Sunday 13 April 2008

Happy Birthday???

Last Thursday, my beloved hubby baked me a chocolate birthday cake - his very first cake! I really appreciate his loving gesture and his courage to step into the baking world! And everyone who ate that cake found it hard to believe my husband was the one who made it! It was soft, moist and yummy!! Someone actually said it tasted like the rich Hilton chocolate cake! Another friend actually took some of the cake home in an attempt to inspire her husband to bake one for her birthday next week!

Cakes aside, I was very glad to have the company of 14 good friends in my home fellowship who sang me the birthday song and prayed for many blessings from God for me. I was touched by their love for me. But another part of me pained at the thought that 3 out of 4 of my children did not remember my birthday. Only my second son in Sewanee, Tennessee, USA emailed me a birthday greeting. The eldest son in Fort Worth,Texas totally forgot. My two other children who are still staying with me at home did not even give me any verbal greeting, although they knew it was my birthday since their father tried in vain to get them to help him make the cake the night before.

It is at times of disappointments like this that I find comfort in God's Word. Just recently, God has spoken to me in a very clear way, like a bolt of lightning brightening the dark sky. I was reading Luke 17:7-10, a passage where Jesus said :
"Suppose one of you has a servant who is plowing or looking after the sheep. When he comes in from the field, do you tell him to hurry along and eat his meal? Of course not! Instead you say to him,'Get my supper ready, then put on your apron and wait on me while I eat and drink, after that you may have your meal.' The servant does not deserve thanks for obeying orders, does he? It is the same with you, when you have done all you have been told to do, say 'We are ordinary servants, we have only done our duty.' " I suddenly saw for the first time that in all my service unto others, especially my children, I must not expect to be thanked! If I expect any gratitude, I am in for disappointment. I am only serving the Lord as His servant. It is good enough that the Lord sees what I do in obedience to Him. The Lord can set me free from my self-centredness and the need for appreciation from others. I desire to continue to do good unto others without expecting ANYTHING in return - not even a thank you.

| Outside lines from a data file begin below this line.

Lemma fix_bl_run p idx m b rest q :
  Wf.t p → embeds p idx m (linking m (b :: rest)) q → b.1 ∉ rest.*1 → m !! b.1 = Some b.2 →
  (∃ par s d j v, src !! b.1 = Some (par, Node.BackNode s d j v)) →
  ∃ q1, Prf.fix_bl src m q b = Ok q1 ∧ embeds p idx m (linking m rest) q1 ∧ size q1 = size q.
Proof.
  destruct b as [i i']. simpl. intros Wp E Hrest Hmi (par & s & d & j & v & Hi).
  destruct (Wf.back_target src Hsrc _ _ _ _ _ _ Hi) as (s' & Hs & He).
  assert (is_Some (src !! j)) as Hj by (apply fmap_Some in Hs as (y & Hy & _); by eexists).
  destruct (em_total _ _ _ _ _ E j Hj) as (j' & Hj' & _).
  assert (Wf.seq_of q j' = Some s') as Hq by (erewrite em_seq; [done|apply linking_seq|done..]).
  destruct (em_nodes _ _ _ _ _ E i i' par _ Hi Hmi) as (par' & n' & Hqi & Hn').
  unfold linking in Hn'. rewrite decide_True in Hn' by left.
  destruct n' as [s2 d2| | |]; simpl in Hn'; [subst s2|done..].
  pose proof (em_wf _ _ _ _ _ E) as W.
  destruct (Wf.add_backlink_run q i' par' s d2 d j' s' v W Hqi Hq He) as (q1 & Hq1 & C).
  assert (size q1 = size q) as Hsz by (rewrite (Wf.cl_size _ _ _ _ _ C); simpl; lia).
  assert (∀ k x, k ≠ i' → q !! k = Some x → q1 !! k = Some x) as Hk.
  { intros k x Hne Hx. rewrite (Wf.cl_old _ _ _ _ _ C); [done..|]. apply (Wf.dom_segment q W). by eexists. }
  exists q1. split; [|split; [|done]].
  - unfold Prf.fix_bl. simpl. rewrite (Wf.find_ok src i par _ Hi). simpl.
    unfold mbind, res_bind. by rewrite Hj'.
  - split; rewrite ?Hsz; try apply E.
    + eapply Wf.closes_wf; [done|exact C|]. split; [done|]. by exists s'.
    + intros k x Hne Hx. apply Hk; [|by apply (em_keep _ _ _ _ _ E)]. intros ->.
      destruct (em_total _ _ _ _ _ E i) as (i2 & Hi2 & Hor); [by eexists|].
      rewrite Hmi in Hi2. injection Hi2 as <-. destruct Hor as [->|Hge]; [done|].
      assert (is_Some (p !! i')) as Hd by by eexists. apply (Wf.dom_segment p Wp) in Hd. lia.
    + intros k k' park n Hkn Hk'.
      destruct (em_nodes _ _ _ _ _ E k k' park n Hkn Hk') as (par2 & n2 & Hqk & Hn2).
      destruct (decide (k = i)) as [->|Hki].
      * rewrite Hmi in Hk'. rewrite Hi in Hkn. injection Hk' as <-. injection Hkn as <- <-.
        destruct (Wf.cl_open _ _ _ _ _ C) as (par3 & s3 & d3 & _ & _ & Hq3).
        eexists _, _. split; [done|]. unfold linking. by rewrite decide_False.
      * exists par2, n2. split.
        -- apply Hk; [|done]. intros ->. apply Hki.
           apply (em_inj _ _ _ _ _ E k i i'); [by eexists|by eexists|done|done].
        -- unfold linking in *. destruct (decide (k ∈ rest.*1)).
           ++ by rewrite decide_True in Hn2 by (by right).
           ++ rewrite decide_False in Hn2; [done|]. simpl. by rewrite not_elem_of_cons.
Qed.

Lemma fix_all p idx m rest q :
  Wf.t p → embeds p idx m (linking m rest) q → NoDup rest.*1 →
  (∀ b, b ∈ rest → m !! b.1 = Some b.2 ∧
    ∃ par s d j v, src !! b.1 = Some (par, Node.BackNode s d j v)) →
  ∃ q1, fold_left_res (Prf.fix_bl src m) q rest = Ok q1 ∧
    embeds p idx m (λ _, image m) q1 ∧ size q1 = size q.
Proof.
  intros Wp. revert q. induction rest as [|b rest IH]; intros q E Hnd Hr; simpl.
  - exists q. split; [done|]. split; [|done]. eapply embeds_mono; [|exact E].
    intros i par n n' _ Hn. unfold linking in Hn. by rewrite decide_False in Hn by set_solver.
  - apply NoDup_cons in Hnd as [Hb Hnd]. destruct (Hr b ltac:(left)) as [Hm Hback].
    destruct (fix_bl_run p idx m b rest q Wp E Hb Hm Hback) as (q1 & -> & E1 & Hs1).
    destruct (IH q1 E1 Hnd) as (q2 & Hq2 & E2 & Hs2); [intros; apply Hr; by right|].
    exists q2. split; [done|]. split; [done|congruence].
Qed.

(** [add_subprf] on an open node with the sequent of the root. *)
Lemma add_subprf_run p idx par s d :
  Wf.t p → p !! idx = Some (par, Node.OpenNode s d) → Wf.seq_of src 0%Z = Some s →
  ∃ q m, Prf.add_subprf src idx p = Ok q ∧ embeds p idx m (λ _, image m) q.
Proof.
  intros Wp Hidx Hs. pose proof Hs as ([par0 n0] & H0 & Hn0)%fmap_Some.
  assert (ready [0%Z] [idx] p {[0%Z := idx]}) as R.
  { split; [done|..|apply NoDup_singleton].
    - split; [apply NoDup_singleton|]. by intros a b x ->%list_elem_of_singleton ->%list_elem_of_singleton.
    - constructor; [by simplify_map_eq|constructor].
    - constructor; [by exists par, s, d|constructor]. }
  assert (copies (Prf.add_tree (size src) src) 0%Z) as Hcopy by (apply add_tree_copies; lia).
  destruct (Hcopy idx p {[0%Z := idx]} [] R) as (q1 & m & bls & E1 & C).
  destruct (copied_embeds p idx q1 m bls Wp ltac:(by eexists) C) as (E & Hnd & Hbls).
  destruct (fix_all p idx m bls q1 Wp) as (q2 & E2 & Em & _).
  - eapply embeds_mono; [|exact E]. intros i par' n n' Hi Hn. unfold linking. case_decide as Hin; [done|].
    destruct n as [| | |s' d' j v], n' as [| | |]; try done. destruct Hin.
    destruct (em_total _ _ _ _ _ E i) as (i' & Hi' & _); [by eexists|].
    apply list_elem_of_fmap. exists (i, i'). split; [done|]. apply Hbls. split; [done|].
    by exists par', s', d', j, v.
  - done.
  - intros b Hb. by apply Hbls.
  - exists q2, m. split; [|done]. unfold Prf.add_subprf.
    rewrite (Wf.find_ok p idx par _ Hidx), (Wf.find_ok src 0%Z par0 n0 H0).
    unfold mbind, res_bind. simpl. simpl in Hn0. rewrite <-Hn0, seq_equal_refl. simpl.
    by rewrite E1.
Qed.
End tree.
End copy.

(** The exceptions of [add_subprf]. *)
Lemma add_subprf_not_open {Q : Sequent} (src p : Prf.t) (idx : Z) :
  ¬ Wf.open_at p idx → Prf.add_subprf src idx p = Err (Wf.not_open p idx).
Proof.
  intros Ho. unfold Prf.add_subprf, Wf.not_open. destruct (Wf.open_at_dec p idx) as [?|[(x & Hx & Hn)|Hx]].
  - done.
  - destruct x as [par n]. rewrite (Wf.find_ok p idx par n Hx), Hx. simpl in *. by rewrite Hn.
  - unfold Prf.find, Prf.get. by rewrite Hx.
Qed.

Lemma add_subprf_other {Q : Sequent} (src p : Prf.t) (idx par : Z) (s s' : sequent) (d : string) :
  p !! idx = Some (par, Node.OpenNode s d) → Wf.seq_of src 0%Z = Some s' → seq_equal s' s = false →
  Prf.add_subprf src idx p = Err EAssert.
Proof.
  intros Hp ([par0 n0] & H0 & ->)%fmap_Some He. unfold Prf.add_subprf.
  rewrite (Wf.find_ok p idx par _ Hp), (Wf.find_ok src 0%Z par0 n0 H0).
  unfold mbind, res_bind. simpl in *. by rewrite He.
Qed.
(* ===== verification/ProofCompose.v ===== *)
(** * Replacing an open node by a proof

    The proof that [add_subprf] builds is good when both proofs are: an infinite
    path of it stays in the outer proof, or it enters the copy and from there is
    a path of the proof copied. *)

From Stdlib Require Import ClassicalEpsilon.
From S2P Require Import Prelude Exn Spot ProofGraph Gtc ProofAut Trace Soundness.
From S2P Require Import SoundnessSpec Soundcheck Minimize MinimizeProofs ProofNode CyclicProof.
From S2P Require Import ProofInvariant ProofQueries ProofSound ProofCopy.

(** ** The result is good *)

(** Edges of a node and of its image. *)
Definition edge_image (m : gmap Z Z) (e e' : Z * tagpairs * tagpairs) : Prop :=
  m !! premise e = Some (premise e') ∧ e'.1.2 = e.1.2 ∧ e'.2 = e.2.

Lemma image_edges {Q : Sequent} m (n n' : Node.t) :
  image m n n' → Forall2 (edge_image m) (Node.edges n) (Node.edges n').
Proof.
  destruct n as [| |s d succs tps|s d j v], n' as [| |s' d' succs' tps'|s' d' j' v']; simpl; try done.
  - intros (_ & _ & <- & H). revert tps. induction H as [|i i' l l' Hi _ IH]; intros [|x tps]; simpl;
      constructor; [|apply IH]. by split.
  - intros (_ & _ & <- & H). constructor; [by split|constructor].
Qed.

Section graft.
Context {Q : Sequent} {K : Calculus} {KL : CalculusLaws K}.
Variables (src p : Prf.t) (idx par : Z) (s : sequent) (d : string) (m : gmap Z Z) (q : Prf.t).
Hypothesis Gsrc : good src.
Hypothesis Gp : good p.
Hypothesis Hidx : p !! idx = Some (par, Node.OpenNode s d).
Hypothesis Hroot : Wf.seq_of src 0%Z = Some s.
Hypothesis E : embeds src p idx m (λ _, image m) q.

Lemma graft_root_in : is_Some (src !! 0%Z).
Proof using Hroot. apply fmap_Some in Hroot as (x & -> & _). by eexists. Qed.

Lemma graft_seq_src i i' : is_Some (src !! i) → m !! i = Some i' → Wf.seq_of q i' = Wf.seq_of src i.
Proof. apply (em_seq src p idx m (λ _, image m)); [|done]. intros _ n n'. apply image_seq. Qed.

Lemma graft_seq_old j s' : Wf.seq_of p j = Some s' → Wf.seq_of q j = Some s'.
Proof.
  intros Hj. destruct (decide (j = idx)) as [->|Hne].
  - unfold Wf.seq_of in Hj. rewrite Hidx in Hj. injection Hj as <-. rewrite <-Hroot.
    apply graft_seq_src; [apply graft_root_in|apply E].
  - apply fmap_Some in Hj as (x & Hx & ->). unfold Wf.seq_of.
    by rewrite (em_keep _ _ _ _ _ _ E j x Hne Hx).
Qed.

(** Every node of the result is a copy or an old node. *)
Lemma graft_cases j x : q !! j = Some x →
  (∃ i pari n, src !! i = Some (pari, n) ∧ m !! i = Some j ∧ image m n x.2) ∨
  (j ≠ idx ∧ p !! j = Some x).
Proof.
  intros Hj. assert (is_Some (q !! j)) as Hd by by eexists.
  apply (Wf.dom_segment q (em_wf _ _ _ _ _ _ E)) in Hd.
  assert (∀ i, is_Some (src !! i) → m !! i = Some j →
    ∃ i pari n, src !! i = Some (pari, n) ∧ m !! i = Some j ∧ image m n x.2) as Hcopy.
  { intros i [[pari n] Hi] Hm. exists i, pari, n. split; [done|]. split; [done|].
    destruct (em_nodes _ _ _ _ _ _ E i j pari n Hi Hm) as (par' & n' & Hq & Hn).
    rewrite Hj in Hq. by injection Hq as ->. }
  destruct (decide (j = idx)) as [->|Hne].
  - left. apply (Hcopy 0%Z); [apply graft_root_in|apply E].
  - destruct (decide (j < Z.of_nat (size p))%Z).
    + right. split; [done|]. destruct (p !! j) as [y|] eqn:Hy.
      * rewrite (em_keep _ _ _ _ _ _ E j y Hne Hy) in Hj. congruence.
      * assert (is_Some (p !! j)) as [? ?]; [|congruence]. apply (Wf.dom_segment p (good_wf p Gp)). lia.
    + left. destruct (em_cover _ _ _ _ _ _ E j) as (i & Hi & Hm); [lia|]. by apply (Hcopy i).
Qed.

Lemma graft_justified : justified q.
Proof.
  destruct Gsrc as [Ws Js _], Gp as [Wp Jp _]. split.
  - intros j parj sj dj Hj. destruct (graft_cases j _ Hj) as [(i & pari & n & Hi & Hm & Hn)|[_ Hj']].
    + destruct n; simpl in Hn; try done. destruct Hn as [<- _]. by eapply (ju_ax src Js).
    + by eapply (ju_ax p Jp).
  - intros j parj sj dj succs tps Hj.
    destruct (graft_cases j _ Hj) as [(i & pari & n & Hi & Hm & Hn)|[_ Hj']].
    + destruct n as [| |s1 d1 succs1 tps1|]; simpl in Hn; try done. destruct Hn as (<- & _ & <- & Hl).
      destruct (ju_inf src Js _ _ _ _ _ _ Hi) as (sgs & Hok & -> & Hs). exists sgs.
      split; [done|]. split; [done|]. apply Forall2_same_length_lookup.
      split; [by rewrite <-(Forall2_length _ _ _ Hl), (Forall2_length _ _ _ Hs)|].
      intros k j' sg Hj' Hsg. destruct (Forall2_lookup_r _ _ _ _ _ Hs Hsg) as (i' & Hi' & Hseq).
      rewrite (graft_seq_src i' j'); [done| |by apply (Forall2_lookup_lr _ _ _ _ _ _ Hl Hi' Hj')].
      apply fmap_Some in Hseq as (y & -> & _). by eexists.
    + destruct (ju_inf p Jp _ _ _ _ _ _ Hj') as (sgs & Hok & -> & Hs). exists sgs.
      split; [done|]. split; [done|]. eapply Forall2_impl; [exact Hs|]. intros k sg. apply graft_seq_old.
  - intros j parj sj dj t v Hj. destruct (graft_cases j _ Hj) as [(i & pari & n & Hi & Hm & Hn)|[_ Hj']].
    + destruct n as [| | |s1 d1 t1 v1]; simpl in Hn; try done. destruct Hn as (<- & _ & <- & Ht).
      destruct (ju_back src Js _ _ _ _ _ _ Hi) as (s' & Hs & Hok). exists s'. split; [|done].
      rewrite (graft_seq_src t1 t); [done| |done]. apply fmap_Some in Hs as (y & -> & _). by eexists.
    + destruct (ju_back p Jp _ _ _ _ _ _ Hj') as (s' & Hs & Hok). exists s'.
      split; [by apply graft_seq_old|done].
Qed.

(** The edges of a copied node are those of the node. *)
Lemma graft_edges i i' pari n : src !! i = Some (pari, n) → m !! i = Some i' →
  ∃ n', abs q !! i' = Some (Node.abs n') ∧ Forall2 (edge_image m) (Node.edges n) (Node.edges n').
Proof.
  intros Hi Hm. destruct (em_nodes _ _ _ _ _ _ E i i' pari n Hi Hm) as (par' & n' & Hq & Hn).
  exists n'. split; [by eapply lookup_abs|by apply image_edges].
Qed.

Lemma graft_pairs i j i' j' t u : m !! i = Some i' → m !! j = Some j' →
  (tg_trace (aproof_graph (abs src) 0) i j t u → tg_trace (aproof_graph (abs q) 0) i' j' t u) ∧
  (tg_progress (aproof_graph (abs src) 0) i j t u → tg_progress (aproof_graph (abs q) 0) i' j' t u).
Proof.
  intros Hi Hj. split; intros (a & e & (pari & n & Hn & ->)%abs_inv & He & <- & Htu);
    destruct (graft_edges i i' pari n Hn Hi) as (n' & Hq & Hl);
    apply list_elem_of_lookup in He as [k Hk];
    destruct (Forall2_lookup_l _ _ _ _ _ Hl Hk) as (e' & He' & Hp & H1 & H2);
    exists (Node.abs n'), e'; (split; [done|]; split; [by eapply list_elem_of_lookup_2|]).
  - rewrite H1. split; [congruence|done].
  - rewrite H2. split; [congruence|done].
Qed.

Lemma graft_step i i' j' : is_Some (src !! i) → m !! i = Some i' →
  tg_succ (aproof_graph (abs q) 0) i' j' →
  ∃ j, is_Some (src !! j) ∧ m !! j = Some j' ∧ tg_succ (aproof_graph (abs src) 0) i j.
Proof using KL Gsrc E.
  intros [[pari n] Hi] Hm (a & e' & Ha & He' & <-).
  destruct (graft_edges i i' pari n Hi Hm) as (n' & Hq & Hl). rewrite Ha in Hq. injection Hq as ->.
  apply list_elem_of_lookup in He' as [k Hk].
  destruct (Forall2_lookup_r _ _ _ _ _ Hl Hk) as (e & He%list_elem_of_lookup_2 & Hp & _).
  exists (premise e). split; [|split; [done|]].
  - destruct (justified_edge src i pari n e (good_justified src Gsrc) Hi He) as (s' & Hs & _).
    apply fmap_Some in Hs as (y & -> & _). by eexists.
  - exists (Node.abs n), e. split; [by eapply lookup_abs|done].
Qed.

(** A path that has entered the copy is a path of the proof copied. *)
Lemma graft_inner_path π k : is_path (aproof_graph (abs q) 0) π → π k = idx →
  good_path (aproof_graph (abs q) 0) π.
Proof using KL Gsrc E Hroot.
  intros [H0 HS] Hk.
  assert (∀ n, ∃ i, is_Some (src !! i) ∧ m !! i = Some (π (k + n))) as Hin.
  { induction n as [|n (i & Hi & Hm)].
    - exists 0%Z. rewrite Nat.add_0_r, Hk. split; [apply graft_root_in|apply E].
    - rewrite Nat.add_succ_r. destruct (graft_step i (π (k + n)) (π (S (k + n))) Hi Hm (HS _))
        as (j & Hj & Hmj & _). by exists j. }
  set (σ n := proj1_sig (constructive_indefinite_description _ (Hin n))).
  assert (∀ n, is_Some (src !! σ n) ∧ m !! σ n = Some (π (k + n))) as Hσ.
  { intros n. unfold σ. by destruct (constructive_indefinite_description _ (Hin n)). }
  destruct (good_sound src Gsrc σ) as (k' & τ & Ht & Hp).
  - split.
    + apply (em_inj _ _ _ _ _ _ E _ _ idx); [apply Hσ|apply graft_root_in| |apply E].
      destruct (Hσ 0) as [_ ->]. by rewrite Nat.add_0_r, Hk.
    + intros n. destruct (Hσ n) as [Hn Hmn], (Hσ (S n)) as [HSn HmSn]. rewrite Nat.add_succ_r in HmSn.
      destruct (graft_step (σ n) _ (π (S (k + n))) Hn Hmn (HS _)) as (j & Hj & Hmj & Hs).
      assert (j = σ (S n)) as <- by by eapply (em_inj _ _ _ _ _ _ E). done.
  - assert (∀ n, k ≤ n → m !! σ (n - k) = Some (π n)) as Hmσ.
    { intros n Hn. destruct (Hσ (n - k)) as [_ ->]. do 2 f_equal. lia. }
    assert (∀ n t u, k ≤ n →
      (tg_trace (aproof_graph (abs src) 0) (σ (n - k)) (σ (S (n - k))) t u →
       tg_trace (aproof_graph (abs q) 0) (π n) (π (S n)) t u) ∧
      (tg_progress (aproof_graph (abs src) 0) (σ (n - k)) (σ (S (n - k))) t u →
       tg_progress (aproof_graph (abs q) 0) (π n) (π (S n)) t u)) as Hpairs.
    { intros n t u Hn. apply graft_pairs; [by apply Hmσ|].
      replace (S (n - k)) with (S n - k) by lia. apply Hmσ. lia. }
    exists (k + k'), (λ n, τ (n - k)). split.
    + intros n Hn. apply Hpairs; [lia|]. replace (S n - k) with (S (n - k)) by lia. apply Ht. lia.
    + intros n0. destruct (Hp n0) as (n & Hn & Hpr). exists (k + n). split; [lia|].
      apply Hpairs; [lia|]. replace (S (k + n) - k) with (S n) by lia.
      by replace (k + n - k) with n by lia.
Qed.

(** A path that never meets the copy is one of the outer proof. *)
Lemma graft_outer_path π : is_path (aproof_graph (abs q) 0) π → (∀ k, π k ≠ idx) →
  good_path (aproof_graph (abs q) 0) π.
Proof using KL Gp E.
  intros [H0 HS] Hne.
  assert (∀ n, is_Some (p !! π n) → abs q !! π n = abs p !! π n) as Hag.
  { intros n [x Hx]. unfold abs. rewrite !lookup_fmap, Hx.
    by rewrite (em_keep _ _ _ _ _ _ E (π n) x (Hne n) Hx). }
  assert (∀ n, is_Some (p !! π n)) as Hin.
  { induction n as [|n IH].
    - rewrite H0. destruct (Wf.root_at_0 p (good_wf p Gp)) as [n0 Hn0]. simpl. by eexists.
    - destruct (HS n) as (a & e & Ha & He & <-). rewrite (Hag n IH) in Ha.
      apply abs_inv in Ha as (parn & nd & Hn & ->).
      destruct (justified_edge p _ _ _ e (good_justified p Gp) Hn He) as (s' & Hs & _).
      apply fmap_Some in Hs as (y & -> & _). by eexists. }
  apply (good_path_agree (abs p) (abs q)); [intros; by apply Hag|].
  apply (good_sound p Gp). split; [done|]. intros n. destruct (HS n) as (a & e & Ha & He).
  exists a, e. by rewrite <-Hag.
Qed.

Lemma graft_good : good q.
Proof.
  split; [apply E|apply graft_justified|]. intros π Hπ.
  destruct (classic (∃ k, π k = idx)) as [[k Hk]|Hn].
  - by eapply graft_inner_path.
  - apply graft_outer_path; [done|]. naive_solver.
Qed.
End graft.

(** When the proof copied is closed, its node is the only one that closes. *)
Lemma graft_open {Q : Sequent} {K : Calculus} (src p : Prf.t) (idx par : Z) (s : sequent)
    (d : string) (m : gmap Z Z) (q : Prf.t) :
  good p → p !! idx = Some (par, Node.OpenNode s d) → Wf.seq_of src 0%Z = Some s →
  embeds src p idx m (λ _, image m) q → Prf.is_closed src = true →
  ∀ j, Wf.open_at q j ↔ Wf.open_at p j ∧ j ≠ idx.
Proof.
  intros Gp Hidx Hroot E Hc j. rewrite Wf.is_closed_spec in Hc. split.
  - intros (parj & sj & dj & Hj).
    destruct (graft_cases src p idx s m q Gp Hroot E j _ Hj) as [(i & pari & n & Hi & _ & Hn)|[Hne Hp]].
    + destruct n as [s1 d1| | |]; try done. destruct (Hc i). by exists pari, s1, d1.
    + split; [by exists parj, sj, dj|done].
  - intros [(parj & sj & dj & Hj) Hne]. exists parj, sj, dj. by apply (em_keep _ _ _ _ _ _ E).
Qed.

I do not want to wallow in any self-pity when my children do not remember my birthday. Why is my birthday so important anyway? (Probably many thousands of people were born on the same day of the same month as me!) Perhaps it is because I grew up in a family where we always remembered and celebrated each others' birthdays as a way of showing love and appreciation for one another. And I have never failed to remember and celebrate the birthdays of each of my children and my husband. But why must I expect them to do the same for me? May I never forget Jesus' teaching in Lk 17. I must decrease and Christ must increase! Lord, help me!